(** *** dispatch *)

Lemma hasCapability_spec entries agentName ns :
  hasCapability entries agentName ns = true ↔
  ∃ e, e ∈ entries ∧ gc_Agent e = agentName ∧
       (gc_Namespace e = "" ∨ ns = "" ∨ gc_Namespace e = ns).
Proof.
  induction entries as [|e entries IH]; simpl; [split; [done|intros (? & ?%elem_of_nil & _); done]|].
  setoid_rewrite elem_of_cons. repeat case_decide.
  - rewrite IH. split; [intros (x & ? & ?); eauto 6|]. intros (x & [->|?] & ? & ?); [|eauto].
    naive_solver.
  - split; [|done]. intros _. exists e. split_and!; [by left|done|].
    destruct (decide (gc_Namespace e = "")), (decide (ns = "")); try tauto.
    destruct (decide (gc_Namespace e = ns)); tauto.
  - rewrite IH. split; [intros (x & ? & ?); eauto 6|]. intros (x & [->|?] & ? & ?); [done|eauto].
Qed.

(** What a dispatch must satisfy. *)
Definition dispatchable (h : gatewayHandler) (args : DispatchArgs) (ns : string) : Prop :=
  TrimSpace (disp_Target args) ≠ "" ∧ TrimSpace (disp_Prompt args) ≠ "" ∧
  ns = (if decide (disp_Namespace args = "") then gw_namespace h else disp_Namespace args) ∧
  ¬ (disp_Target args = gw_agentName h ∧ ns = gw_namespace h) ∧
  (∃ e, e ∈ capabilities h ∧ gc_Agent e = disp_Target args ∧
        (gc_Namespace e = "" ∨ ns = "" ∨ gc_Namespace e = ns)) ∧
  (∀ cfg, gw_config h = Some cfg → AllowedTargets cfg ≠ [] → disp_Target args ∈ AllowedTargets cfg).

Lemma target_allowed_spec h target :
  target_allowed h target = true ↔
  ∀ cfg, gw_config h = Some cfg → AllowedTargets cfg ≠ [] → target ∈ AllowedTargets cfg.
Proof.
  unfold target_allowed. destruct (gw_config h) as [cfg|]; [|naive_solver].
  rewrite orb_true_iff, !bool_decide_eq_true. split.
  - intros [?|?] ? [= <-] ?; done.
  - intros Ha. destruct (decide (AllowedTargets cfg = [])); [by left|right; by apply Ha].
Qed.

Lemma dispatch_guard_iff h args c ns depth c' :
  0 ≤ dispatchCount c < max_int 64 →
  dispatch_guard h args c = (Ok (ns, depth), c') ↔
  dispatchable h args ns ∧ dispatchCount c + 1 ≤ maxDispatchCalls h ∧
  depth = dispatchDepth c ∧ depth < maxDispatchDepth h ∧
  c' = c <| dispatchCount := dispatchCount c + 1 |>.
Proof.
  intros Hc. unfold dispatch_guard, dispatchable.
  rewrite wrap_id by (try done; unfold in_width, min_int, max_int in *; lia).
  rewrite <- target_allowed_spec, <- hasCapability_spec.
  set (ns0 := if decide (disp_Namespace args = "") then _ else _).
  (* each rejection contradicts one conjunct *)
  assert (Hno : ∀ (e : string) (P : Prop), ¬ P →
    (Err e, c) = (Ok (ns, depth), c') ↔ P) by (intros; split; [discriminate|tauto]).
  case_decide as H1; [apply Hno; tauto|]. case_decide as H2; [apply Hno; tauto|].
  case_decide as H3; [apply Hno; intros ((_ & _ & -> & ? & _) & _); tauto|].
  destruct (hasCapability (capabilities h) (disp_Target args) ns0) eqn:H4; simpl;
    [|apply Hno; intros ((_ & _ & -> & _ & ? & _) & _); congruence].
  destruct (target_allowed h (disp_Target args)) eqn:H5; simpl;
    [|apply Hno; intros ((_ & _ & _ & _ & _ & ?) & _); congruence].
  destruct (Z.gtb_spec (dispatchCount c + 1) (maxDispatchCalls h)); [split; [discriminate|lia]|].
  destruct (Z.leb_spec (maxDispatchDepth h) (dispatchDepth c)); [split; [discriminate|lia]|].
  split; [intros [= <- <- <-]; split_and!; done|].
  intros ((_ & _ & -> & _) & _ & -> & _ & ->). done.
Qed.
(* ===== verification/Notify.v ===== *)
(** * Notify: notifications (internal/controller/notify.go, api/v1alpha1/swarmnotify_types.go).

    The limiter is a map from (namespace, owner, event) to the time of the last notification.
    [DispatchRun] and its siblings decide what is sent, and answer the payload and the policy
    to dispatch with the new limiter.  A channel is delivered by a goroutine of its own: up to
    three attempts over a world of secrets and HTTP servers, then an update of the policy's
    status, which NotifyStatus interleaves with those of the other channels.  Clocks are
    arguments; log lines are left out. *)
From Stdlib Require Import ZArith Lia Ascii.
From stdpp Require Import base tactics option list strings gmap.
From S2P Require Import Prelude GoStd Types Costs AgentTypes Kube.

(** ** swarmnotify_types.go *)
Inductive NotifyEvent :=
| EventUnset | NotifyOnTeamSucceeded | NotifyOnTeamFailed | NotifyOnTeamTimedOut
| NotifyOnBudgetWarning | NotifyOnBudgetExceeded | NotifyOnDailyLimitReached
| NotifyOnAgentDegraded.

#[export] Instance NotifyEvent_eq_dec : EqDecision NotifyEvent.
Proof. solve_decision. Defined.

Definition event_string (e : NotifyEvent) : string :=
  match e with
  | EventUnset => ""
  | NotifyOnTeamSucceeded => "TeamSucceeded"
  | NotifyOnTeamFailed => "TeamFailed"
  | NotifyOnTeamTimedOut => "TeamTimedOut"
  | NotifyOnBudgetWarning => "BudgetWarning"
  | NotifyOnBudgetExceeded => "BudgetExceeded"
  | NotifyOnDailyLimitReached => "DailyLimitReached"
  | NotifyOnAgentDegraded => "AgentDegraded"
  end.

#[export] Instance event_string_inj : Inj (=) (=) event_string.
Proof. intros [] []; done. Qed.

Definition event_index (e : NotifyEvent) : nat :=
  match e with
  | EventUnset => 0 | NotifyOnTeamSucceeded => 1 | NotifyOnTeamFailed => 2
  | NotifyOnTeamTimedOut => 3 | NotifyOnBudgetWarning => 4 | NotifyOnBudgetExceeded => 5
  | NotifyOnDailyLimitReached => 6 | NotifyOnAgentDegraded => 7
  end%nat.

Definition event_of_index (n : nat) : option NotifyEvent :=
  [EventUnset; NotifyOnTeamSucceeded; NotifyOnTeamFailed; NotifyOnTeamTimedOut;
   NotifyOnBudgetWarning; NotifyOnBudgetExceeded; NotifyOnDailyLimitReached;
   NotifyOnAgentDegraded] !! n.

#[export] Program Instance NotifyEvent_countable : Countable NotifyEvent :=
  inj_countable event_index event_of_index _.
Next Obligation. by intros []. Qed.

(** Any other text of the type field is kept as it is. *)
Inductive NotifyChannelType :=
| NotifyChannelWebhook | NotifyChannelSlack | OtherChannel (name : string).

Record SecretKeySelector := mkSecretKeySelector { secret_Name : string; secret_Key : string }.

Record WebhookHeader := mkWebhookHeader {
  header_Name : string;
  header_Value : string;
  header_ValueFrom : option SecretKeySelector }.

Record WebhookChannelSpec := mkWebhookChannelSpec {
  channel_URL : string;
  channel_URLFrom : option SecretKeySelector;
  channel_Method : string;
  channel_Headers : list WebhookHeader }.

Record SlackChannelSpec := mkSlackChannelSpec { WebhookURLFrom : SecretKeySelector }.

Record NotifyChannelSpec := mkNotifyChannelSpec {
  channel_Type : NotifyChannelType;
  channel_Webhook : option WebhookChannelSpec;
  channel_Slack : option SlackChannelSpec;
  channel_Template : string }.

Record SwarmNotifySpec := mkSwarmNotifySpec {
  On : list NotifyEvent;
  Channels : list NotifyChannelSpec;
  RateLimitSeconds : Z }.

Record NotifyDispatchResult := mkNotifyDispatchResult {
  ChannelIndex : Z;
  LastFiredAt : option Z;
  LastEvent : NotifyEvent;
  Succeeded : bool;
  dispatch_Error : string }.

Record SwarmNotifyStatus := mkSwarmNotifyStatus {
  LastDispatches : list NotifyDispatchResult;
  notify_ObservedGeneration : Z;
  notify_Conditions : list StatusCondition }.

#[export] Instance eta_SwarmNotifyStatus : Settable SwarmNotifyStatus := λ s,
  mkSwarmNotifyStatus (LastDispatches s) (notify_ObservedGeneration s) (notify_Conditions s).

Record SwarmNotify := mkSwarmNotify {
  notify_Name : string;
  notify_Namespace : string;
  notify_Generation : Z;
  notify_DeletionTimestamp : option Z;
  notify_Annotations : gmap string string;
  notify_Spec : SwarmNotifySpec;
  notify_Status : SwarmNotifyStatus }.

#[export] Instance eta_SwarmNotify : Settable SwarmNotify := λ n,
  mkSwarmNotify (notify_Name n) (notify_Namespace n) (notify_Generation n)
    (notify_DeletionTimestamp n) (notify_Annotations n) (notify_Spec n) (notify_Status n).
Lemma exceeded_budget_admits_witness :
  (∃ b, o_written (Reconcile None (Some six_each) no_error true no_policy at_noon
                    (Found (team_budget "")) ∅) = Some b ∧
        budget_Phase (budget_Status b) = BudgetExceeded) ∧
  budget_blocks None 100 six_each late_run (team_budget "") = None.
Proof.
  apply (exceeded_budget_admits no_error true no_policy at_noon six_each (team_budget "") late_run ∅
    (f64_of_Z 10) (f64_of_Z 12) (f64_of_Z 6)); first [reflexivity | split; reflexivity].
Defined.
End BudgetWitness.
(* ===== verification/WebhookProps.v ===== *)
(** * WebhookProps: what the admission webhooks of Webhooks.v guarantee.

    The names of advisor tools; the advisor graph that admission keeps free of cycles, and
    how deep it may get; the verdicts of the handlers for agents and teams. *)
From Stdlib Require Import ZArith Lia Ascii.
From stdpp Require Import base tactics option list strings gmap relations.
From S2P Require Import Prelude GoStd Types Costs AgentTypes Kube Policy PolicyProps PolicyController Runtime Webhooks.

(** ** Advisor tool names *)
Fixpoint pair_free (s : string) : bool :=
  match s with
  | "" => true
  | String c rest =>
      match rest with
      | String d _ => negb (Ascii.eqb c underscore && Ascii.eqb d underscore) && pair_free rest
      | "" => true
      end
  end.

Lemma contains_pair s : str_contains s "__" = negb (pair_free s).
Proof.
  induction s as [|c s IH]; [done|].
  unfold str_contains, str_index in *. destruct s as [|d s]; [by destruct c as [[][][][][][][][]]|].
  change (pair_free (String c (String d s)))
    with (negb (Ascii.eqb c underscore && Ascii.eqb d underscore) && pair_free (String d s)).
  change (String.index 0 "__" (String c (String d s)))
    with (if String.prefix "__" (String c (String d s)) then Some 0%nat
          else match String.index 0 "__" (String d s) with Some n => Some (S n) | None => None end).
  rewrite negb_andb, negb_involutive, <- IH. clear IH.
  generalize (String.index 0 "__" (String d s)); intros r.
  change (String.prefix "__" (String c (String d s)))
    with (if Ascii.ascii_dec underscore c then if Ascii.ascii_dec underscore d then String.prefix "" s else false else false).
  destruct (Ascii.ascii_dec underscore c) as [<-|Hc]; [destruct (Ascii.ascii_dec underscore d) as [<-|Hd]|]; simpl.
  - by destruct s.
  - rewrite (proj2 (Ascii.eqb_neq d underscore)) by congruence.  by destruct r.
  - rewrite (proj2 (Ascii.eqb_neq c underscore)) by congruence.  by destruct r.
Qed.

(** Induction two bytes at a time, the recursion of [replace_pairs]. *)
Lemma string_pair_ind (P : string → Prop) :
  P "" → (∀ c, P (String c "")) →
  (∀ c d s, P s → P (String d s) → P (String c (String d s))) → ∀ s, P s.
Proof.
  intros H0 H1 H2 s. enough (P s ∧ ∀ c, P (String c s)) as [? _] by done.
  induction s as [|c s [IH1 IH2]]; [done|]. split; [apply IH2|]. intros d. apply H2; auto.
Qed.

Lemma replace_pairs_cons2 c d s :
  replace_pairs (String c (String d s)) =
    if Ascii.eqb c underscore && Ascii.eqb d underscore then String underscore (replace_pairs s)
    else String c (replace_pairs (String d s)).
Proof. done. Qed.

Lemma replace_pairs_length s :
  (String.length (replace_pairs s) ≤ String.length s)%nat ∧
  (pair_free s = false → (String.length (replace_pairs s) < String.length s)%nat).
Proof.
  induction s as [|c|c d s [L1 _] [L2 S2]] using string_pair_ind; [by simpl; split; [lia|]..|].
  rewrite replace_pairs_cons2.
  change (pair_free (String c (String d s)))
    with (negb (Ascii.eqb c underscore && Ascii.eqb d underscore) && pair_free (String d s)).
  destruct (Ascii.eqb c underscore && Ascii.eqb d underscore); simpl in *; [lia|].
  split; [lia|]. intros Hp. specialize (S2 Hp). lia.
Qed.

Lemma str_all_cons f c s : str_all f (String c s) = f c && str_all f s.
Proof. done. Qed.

##############################

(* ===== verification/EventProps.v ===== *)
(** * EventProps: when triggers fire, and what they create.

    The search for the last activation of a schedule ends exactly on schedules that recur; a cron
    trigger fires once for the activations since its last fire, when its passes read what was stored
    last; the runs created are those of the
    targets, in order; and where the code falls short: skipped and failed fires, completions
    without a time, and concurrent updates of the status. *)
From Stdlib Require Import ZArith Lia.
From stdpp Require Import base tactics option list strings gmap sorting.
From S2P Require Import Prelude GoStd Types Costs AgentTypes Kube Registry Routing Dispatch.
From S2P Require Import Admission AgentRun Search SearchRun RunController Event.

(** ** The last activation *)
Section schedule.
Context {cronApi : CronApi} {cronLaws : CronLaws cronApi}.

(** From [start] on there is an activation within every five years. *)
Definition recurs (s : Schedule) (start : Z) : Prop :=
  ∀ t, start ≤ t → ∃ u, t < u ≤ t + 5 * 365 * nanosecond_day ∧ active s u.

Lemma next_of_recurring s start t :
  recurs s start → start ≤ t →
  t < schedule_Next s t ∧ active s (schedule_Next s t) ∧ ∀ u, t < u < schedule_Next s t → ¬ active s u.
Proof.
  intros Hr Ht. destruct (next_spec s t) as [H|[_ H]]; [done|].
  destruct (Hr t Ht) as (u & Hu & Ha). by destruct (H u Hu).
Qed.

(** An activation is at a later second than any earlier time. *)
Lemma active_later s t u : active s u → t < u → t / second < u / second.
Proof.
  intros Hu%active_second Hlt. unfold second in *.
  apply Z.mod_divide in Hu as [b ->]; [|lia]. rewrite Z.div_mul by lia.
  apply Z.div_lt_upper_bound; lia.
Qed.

##############################

▶ Work required: Above are the records; copy exactly the lines from the line with "intros ((_ & _ & -> & _)" through the line with "The limiter is", both included.

▶ Response box:
  intros ((_ & _ & -> & _) & _ & -> & _ & ->). done.
Qed.
(* ===== verification/Notify.v ===== *)
(** * Notify: notifications (internal/controller/notify.go, api/v1alpha1/swarmnotify_types.go).

    The limiter is a map from (namespace, owner, event) to the time of the last notification.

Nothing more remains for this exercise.